Quién soy y hacia donde decido llevar mi vida es la escritura de una historia personal cuyo prefacio se imprimió mucho antes de que yo pensara siquiera en nacer y que corresponde a los lenguajes con que nuestros padres nos pensaron, idearon, conjuraron, planearon y finalmente trajeron a este mundo. Si este prefacio se consolida como un pasaje solido entre quien soy para ellos y quien soy para mí misma, el sentido de pertenecía se cristaliza y mi subjetividad se torna en un entretejido de identidades únicas, propias y concretas elaboradas dentro del marco referencial de una ética nueva alimentada de la sabiduría ancestral de quienes me hablaron, aceptaron y reclamaron como SU HIJA. Este prefacio implica que como padres estemos dispuestos a dar la vida a nuestros hijos sin egoísmos, manipulaciones ni deudas ajenas, sin expectativas frustradas de mi propia leyenda personal ni agendas ocultas; en ese sencillo hecho de regalarles la vida, de traerlos al mundo sin más intención que el darle a un pequeño ser la oportunidad de convertirse en un hombre o mujer con libertad, tranquilidad y seguridad de que como sus padres, pase lo que pase, lo vamos a amar siempre.

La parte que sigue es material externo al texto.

(* ===== verification/Command.v ===== *)
(** * Commands to the UPS daemon

    [command.rs]: the [Serialize] implementations. [None] is a panic of
    [escape_nut_str], which valid text never reaches. *)

From S2P Require Import Prelude RustStr Numbers Errors Escape Lexer Names VarName Value.

(** The command structs. *)
Inductive Command :=
  | AttachCommand (ups : UpsName)
  | DetachCommand
  | FsdCommand (ups : UpsName)
  | GetCmdDesc (ups : UpsName) (cmd : CmdName)
  | GetVarDesc (ups : UpsName) (var : VarName)
  | GetVarType (ups : UpsName) (var : VarName)
  | GetUpsDesc (ups : UpsName)
  | GetVar (ups : UpsName) (var : VarName)
  | InstCmd (ups : UpsName) (cmd : CmdName)
  | ListClient (ups : UpsName)
  | ListCmd (ups : UpsName)
  | ListVar (ups : UpsName)
  | ListEnum (ups : UpsName) (var : VarName)
  | ListRange (ups : UpsName) (var : VarName)
  | ListRw (ups : UpsName)
  | ListUps
  | Password (password : str)
  | Username (username : str)
  | SetVariable (ups : UpsName) (var : VarName) (value : Value)
  | GetDaemonVer
  | GetProtVer
  | StartTls.

(** [format!("<prefix> {}\n", ups.as_escaped_str())]. *)
Definition format_ups (prefix : str) (ups : UpsName) : option str :=
  (fun e => prefix ++ SP :: cow_str e ++ [LF]) <$> UpsName_as_escaped_str ups.

(** [format!("<prefix> {ups_name} {arg}\n", ups.as_escaped_str(), arg)]. *)
Definition format_ups_arg (prefix : str) (ups : UpsName) (arg : str) : option str :=
  (fun e => prefix ++ SP :: cow_str e ++ SP :: arg ++ [LF]) <$> UpsName_as_escaped_str ups.

Definition AttachCommand_serialize (ups : UpsName) := format_ups (lit "LOGIN") ups.
Definition DetachCommand_serialize : str := lit "LOGOUT" ++ [LF].
Definition FsdCommand_serialize (ups : UpsName) := format_ups (lit "FSD") ups.
Definition GetCmdDesc_serialize (ups : UpsName) (cmd : CmdName) :=
  format_ups_arg (lit "GET CMDDESC") ups (CmdName_fmt cmd).
Definition GetVarDesc_serialize (ups : UpsName) (var : VarName) :=
  format_ups_arg (lit "GET DESC") ups (VarName_as_str var).
Definition GetVarType_serialize (ups : UpsName) (var : VarName) :=
  format_ups_arg (lit "GET TYPE") ups (VarName_as_str var).
Definition GetUpsDesc_serialize (ups : UpsName) := format_ups (lit "GET UPSDESC") ups.
Definition GetVar_serialize (ups : UpsName) (var : VarName) :=
  format_ups_arg (lit "GET VAR") ups (VarName_as_str var).
Definition InstCmd_serialize (ups : UpsName) (cmd : CmdName) :=
  format_ups_arg (lit "INSTCMD") ups (CmdName_fmt cmd).
Definition ListClient_serialize (ups : UpsName) := format_ups (lit "LIST CLIENT") ups.
Definition ListCmd_serialize (ups : UpsName) := format_ups (lit "LIST CMD") ups.
Definition ListVar_serialize (ups : UpsName) := format_ups (lit "LIST VAR") ups.
Definition ListEnum_serialize (ups : UpsName) (var : VarName) :=
  format_ups_arg (lit "LIST ENUM") ups (VarName_as_str var).
Definition ListRange_serialize (ups : UpsName) (var : VarName) :=
  format_ups_arg (lit "LIST RANGE") ups (VarName_as_str var).
Definition ListRw_serialize (ups : UpsName) := format_ups (lit "LIST RW") ups.
Definition ListUps_serialize : str := lit "LIST UPS" ++ [LF].
Definition Password_serialize (password : str) : str := lit "PASSWORD " ++ password ++ [LF].
Definition Username_serialize (username : str) : str := lit "USERNAME " ++ username ++ [LF].

(** [format!("SET VAR {ups_name} {var_name} \"{value}\"\n", ...)]. *)
Definition SetVariable_serialize (ups : UpsName) (var : VarName) (value : Value) : option str :=
  match UpsName_as_escaped_str ups, Value_as_escaped_str value with
  | Some ups_name, Some value =>
      Some (lit "SET VAR " ++ cow_str ups_name ++ SP :: VarName_as_str var ++
            SP :: DQUOTE :: cow_str value ++ [DQUOTE; LF])
  | _, _ => None
  end.

Definition GetDaemonVer_serialize : str := lit "VER" ++ [LF].
Definition GetProtVer_serialize : str := lit "NETVER" ++ [LF].
Definition StartTls_serialize : str := lit "STARTTLS" ++ [LF].

Definition serialize (c : Command) : option str :=
  match c with
  | AttachCommand ups => AttachCommand_serialize ups
  | DetachCommand => Some DetachCommand_serialize
  | FsdCommand ups => FsdCommand_serialize ups
  | GetCmdDesc ups cmd => GetCmdDesc_serialize ups cmd
  | GetVarDesc ups var => GetVarDesc_serialize ups var
  | GetVarType ups var => GetVarType_serialize ups var
  | GetUpsDesc ups => GetUpsDesc_serialize ups
  | GetVar ups var => GetVar_serialize ups var
  | InstCmd ups cmd => InstCmd_serialize ups cmd
  | ListClient ups => ListClient_serialize ups
  | ListCmd ups => ListCmd_serialize ups
  | ListVar ups => ListVar_serialize ups
  | ListEnum ups var => ListEnum_serialize ups var
  | ListRange ups var => ListRange_serialize ups var
  | ListRw ups => ListRw_serialize ups
  | ListUps => Some ListUps_serialize
  | Password password => Some (Password_serialize password)
  | Username username => Some (Username_serialize username)
  | SetVariable ups var value => SetVariable_serialize ups var value
  | GetDaemonVer => Some GetDaemonVer_serialize
  | GetProtVer => Some GetProtVer_serialize
  | StartTls => Some StartTls_serialize
  end.

(** ** Specification *)

(** The text of a command that its sender chooses freely. *)
Definition free_text (c : Command) : str :=
  match c with
  | Password s | Username s => s
  | SetVariable _ _ (VString s) => s
  | _ => []
  end.

(** The names are ones the constructors accept, the free text is valid. *)
Definition Command_wf (c : Command) : Prop :=
  let ups_wf u := is_ups_name (ups_name u) = Ok tt /\ utf8_valid (ups_name u) = true in
  match c with
  | AttachCommand u | FsdCommand u | GetUpsDesc u | ListClient u | ListCmd u | ListVar u | ListRw u =>
      ups_wf u
  | GetCmdDesc u c | InstCmd u c => ups_wf u /\ CmdName_wf c
  | GetVarDesc u v | GetVarType u v | GetVar u v | ListEnum u v | ListRange u v =>
      ups_wf u /\ VarName_wf v
  | SetVariable u v value => ups_wf u /\ VarName_wf v /\
      match value with VString s => utf8_valid s = true | _ => True end
  | Password s | Username s => utf8_valid s = true
  | _ => True
  end.

Definition lf_count (s : str) : nat := length (filter (fun c => c = LF) s).

(** ** Lemmas *)

Lemma lf_count_app a b : lf_count (a ++ b) = lf_count a + lf_count b.
Proof. unfold lf_count. by rewrite list.filter_app, length_app. Qed.

Lemma lf_count_cons c s : lf_count (c :: s) = (if decide (c = LF) then 1 else 0) + lf_count s.
Proof. unfold lf_count. rewrite filter_cons. by destruct (decide (c = LF)). Qed.

Lemma lf_count_text w : forallb is_text_byte w = true -> lf_count w = 0.
Proof.
  induction w as [|c w IH]; [done|]. cbn [forallb]. intros H. bool_to_prop. rewrite lf_count_cons, IH by done.
  rewrite decide_False; [done|]. by intros ->.
Qed.

Lemma lf_count_escape s : lf_count (escape_spec s) = lf_count s.
Proof.
  induction s as [|c s IH]; [done|]. cbn [escape_spec]. rewrite (lf_count_cons c s).
  destruct (needs_escape c); rewrite !lf_count_cons, IH; done.
Qed.

Lemma lf_count_zero s : lf_count s = 0 <-> LF ∉ s.
Proof.
  induction s as [|c s IH]; [split; [intros _; apply not_elem_of_nil|done]|].
  rewrite lf_count_cons, not_elem_of_cons. destruct (decide (c = LF)) as [->|]; simpl.
  - split; [done|]. by intros [].
  - rewrite IH. split; [intros ?; split; congruence|by intros [_ ?]].
Qed.

Lemma ups_escaped u : is_ups_name (ups_name u) = Ok tt -> utf8_valid (ups_name u) = true ->
  exists e, UpsName_as_escaped_str u = Some e /\ cow_str e = escape_spec (ups_name u) /\
    lf_count (cow_str e) = 0 /\ utf8_valid (cow_str e) = true.
Proof.
  intros Hu Hv. unfold UpsName_as_escaped_str. pose proof (escape_nut_str_str _ Hv) as He.
  destruct (escape_nut_str (ups_name u)) as [e|]; simplify_eq/=. exists e.
  apply is_ups_name_ok in Hu as [_ Hu]. split_and!; [done|done| |].
  - rewrite He, lf_count_escape. by apply lf_count_text.
  - rewrite He. by apply escape_spec_valid.
Qed.

(** A command is one line when its arguments hold no line feed. *)
Definition one_line (o : option str) (free : str) : Prop :=
  exists l, o = Some (l ++ [LF]) /\ lf_count l = lf_count free /\ utf8_valid l = true.

Lemma format_ups_line prefix u :
  is_ups_name (ups_name u) = Ok tt -> utf8_valid (ups_name u) = true ->
  lf_count prefix = 0 -> utf8_valid prefix = true -> one_line (format_ups prefix u) [].
Proof.
  intros Hu Hv Hp Hpv. destruct (ups_escaped u Hu Hv) as (e & He & _ & Hl & Hve).
  exists (prefix ++ SP :: cow_str e). unfold format_ups. rewrite He. split_and!.
  - simpl. by rewrite <- app_assoc.
  - rewrite lf_count_app, lf_count_cons, Hp, Hl. done.
  - by apply utf8_valid_app.
Qed.

Lemma format_ups_arg_line prefix u arg :
  is_ups_name (ups_name u) = Ok tt -> utf8_valid (ups_name u) = true ->
  lf_count prefix = 0 -> utf8_valid prefix = true -> is_word arg = true ->
  one_line (format_ups_arg prefix u arg) [].
Proof.
  intros Hu Hv Hp Hpv Ha. destruct (ups_escaped u Hu Hv) as (e & He & _ & Hl & Hve).
  apply is_word_inv in Ha as (_ & Hat & _ & Hav).
  exists (prefix ++ SP :: cow_str e ++ SP :: arg). unfold format_ups_arg. rewrite He. split_and!.
  - simpl. rewrite <- app_assoc. simpl. by rewrite <- app_assoc.
  - rewrite lf_count_app, lf_count_cons, lf_count_app, lf_count_cons, Hp, Hl, lf_count_text by done. done.
  - apply utf8_valid_app; [done|]. rewrite utf8_valid_cons_ascii by done. by apply utf8_valid_app.
Qed.

Lemma VarName_word v : VarName_wf v -> is_word (VarName_as_str v) = true.
Proof. exact (@wn_wf_word _ _ VarName_wire v). Qed.

Lemma ascii_no_lf s : forallb (fun c => is_ascii_digit c || in_range "+"%byte "z"%byte c) s = true ->
  lf_count s = 0 /\ utf8_valid s = true.
Proof.
  intros H. rewrite forallb_forall in H. split.
  - apply lf_count_zero. intros Hin%list_elem_of_In. by specialize (H _ Hin).
  - apply utf8_valid_ascii, forallb_forall. intros c Hc. specialize (H c Hc).
    pose proof (forall_byte (fun c => negb (is_ascii_digit c || in_range "+"%byte "z"%byte c) || is_ascii c)
      ltac:(vm_compute; reflexivity) c) as Hb. simpl in Hb. by rewrite H in Hb.
Qed.

Lemma digits_plain ds : forallb is_ascii_digit ds = true ->
  forallb (fun c => is_ascii_digit c || in_range "+"%byte "z"%byte c) ds = true.
Proof.
  rewrite !forallb_forall. intros H c Hc. by rewrite (H c Hc).
Qed.

Lemma format_f64_2_plain x : lf_count (format_f64_2 x) = 0 /\ utf8_valid (format_f64_2 x) = true.
Proof.
  assert (forall (sign : bool) v, forallb (fun c => is_ascii_digit c || in_range "+"%byte "z"%byte c)
    ((if sign then ["-"%byte] else []) ++ show_nat_Z (v / 100) ++ ["."%byte] ++
    [digit_byte (v / 10 mod 10); digit_byte (v mod 10)]) = true) as Hshow.
  { intros sign v. rewrite !forallb_app. rewrite (digits_plain _ (show_nat_Z_digits _)).
    destruct (digit_byte_spec (v / 10 mod 10)) as [_ H1]; [apply Z.mod_pos_bound; lia|].
    destruct (digit_byte_spec (v mod 10)) as [_ H2]; [apply Z.mod_pos_bound; lia|].
    cbn [forallb]. rewrite H1, H2. by destruct sign. }
  apply ascii_no_lf. destruct x as [s|s| |s m e]; unfold format_f64_2.
  - apply Hshow.
  - by destruct s.
  - done.
  - apply Hshow.
Qed.

Lemma show_Z_no_lf z : lf_count (show_Z z) = 0 /\ utf8_valid (show_Z z) = true.
Proof.
  apply ascii_no_lf. unfold show_Z. pose proof (digits_plain _ (show_nat_Z_digits (- z))) as H1.
  pose proof (digits_plain _ (show_nat_Z_digits z)) as H2. destruct (Z.ltb z 0); [|done].
  cbn [forallb]. by rewrite H1.
Qed.

Lemma value_escaped v (Hv : match v with VString s => utf8_valid s = true | _ => True end) :
  exists e, Value_as_escaped_str v = Some e /\ utf8_valid (cow_str e) = true /\
    lf_count (cow_str e) = match v with VString s => lf_count s | _ => 0 end.
Proof.
  destruct v as [x|z|s]; simpl.
  - eexists. split; [done|]. simpl. by destruct (format_f64_2_plain x).
  - eexists. split; [done|]. simpl. by destruct (show_Z_no_lf z).
  - pose proof (escape_nut_str_str s Hv) as He. destruct (escape_nut_str s) as [e|]; simplify_eq/=.
    exists e. split; [done|]. rewrite He, lf_count_escape. split; [by apply escape_spec_valid|done].
Qed.

Lemma serialize_line c : Command_wf c -> one_line (serialize c) (free_text c).
Proof.
  destruct c; simpl; intros Hwf; repeat match goal with H : _ /\ _ |- _ => destruct H end;
    try (by apply format_ups_line);
    try (apply format_ups_arg_line; first [done | by apply is_cmd_name_word | by apply VarName_word]).
  - by exists (lit "LOGOUT").
  - by exists (lit "LIST UPS").
  - exists (lit "PASSWORD " ++ password). split_and!; [by rewrite <- app_assoc|by rewrite lf_count_app|].
    by apply utf8_valid_app.
  - exists (lit "USERNAME " ++ username). split_and!; [by rewrite <- app_assoc|by rewrite lf_count_app|].
    by apply utf8_valid_app.
  - destruct (ups_escaped ups) as (e & He & _ & Hl & Hve); [done|done|].
    destruct (value_escaped value) as (ev & Hev & Hvv & Hvl); [done|].
    unfold SetVariable_serialize. rewrite He, Hev.
    assert (is_word (VarName_as_str var) = true) as Hw by (by apply VarName_word).
    apply is_word_inv in Hw as (_ & Hwt & _ & Hwv).
    exists (lit "SET VAR " ++ cow_str e ++ SP :: VarName_as_str var ++ SP :: DQUOTE :: cow_str ev ++ [DQUOTE]).
    split_and!.
    + do 4 (rewrite <- ?app_assoc; cbn [app]). done.
    + rewrite !lf_count_app, !lf_count_cons, !lf_count_app, !lf_count_cons, !lf_count_app.
      rewrite Hl, Hvl, (lf_count_text _ Hwt). destruct value; simpl; rewrite ?Nat.add_0_r; done.
    + repeat first [apply utf8_valid_app; [first [done | reflexivity]|] | rewrite utf8_valid_cons_ascii by done].
      done.
  - by exists (lit "VER").
  - by exists (lit "NETVER").
  - by exists (lit "STARTTLS").
Qed.

(** ** Properties *)

(** C24: a command is exactly one line. Every command built from names the
    constructors accept serializes without panic to valid text that ends in a
    line feed, and holds a line feed before its end exactly for those in the
    free text of a variable's value, a user name or a password: none otherwise.
    (The daemon reads one command per line, so a line feed in that text starts
    another command.) *)
Theorem command_one_line (c : Command) (Hc : Command_wf c) :
  exists l, serialize c = Some (l ++ [LF]) /\ utf8_valid l = true /\
    lf_count l = lf_count (free_text c) /\
    (LF ∉ l <-> LF ∉ free_text c).
Proof.
  destruct (serialize_line c Hc) as (l & Hs & Hl & Hv). exists l. split_and!; [done|done|done|].
  by rewrite <- !lf_count_zero, Hl.
Qed.

Lemma command_one_line_witness :
  exists l, serialize (SetVariable (mkUpsName (lit "ups")) (mkVarName (Custom (lit "a.b")))
      (VString (lit "x" ++ LF :: lit "FSD ups"))) = Some (l ++ [LF]) /\ lf_count l = 1.
Proof.
  destruct (command_one_line (SetVariable (mkUpsName (lit "ups")) (mkVarName (Custom (lit "a.b")))
    (VString (lit "x" ++ LF :: lit "FSD ups")))) as (l & H1 & _ & H2 & _).
  - split; [split; reflexivity|]. split; [split; vm_compute; reflexivity|reflexivity].
  - exists l. split; [exact H1|exact H2].
Defined.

En conclusión, el sentido de pertenencia es esa confirmación recurrente, persistente, constante e inmutable y sobretodo amorosa, de que como lo hicimos el primer instante de reconocernos en ese rostro tan nuevo y tan familiar al mismo tiempo; ese pequeño demonio, ese angelito de dulzura, esa princesa delicada, ese hábil artista, ese creativo delincuente juvenil, ese precioso o preciosa ES y va a ser hasta el fin de los tiempos: MI HIJO o MI HIJA a quien amo por el solo y sencillo hecho de existir y de que es MI HIJO.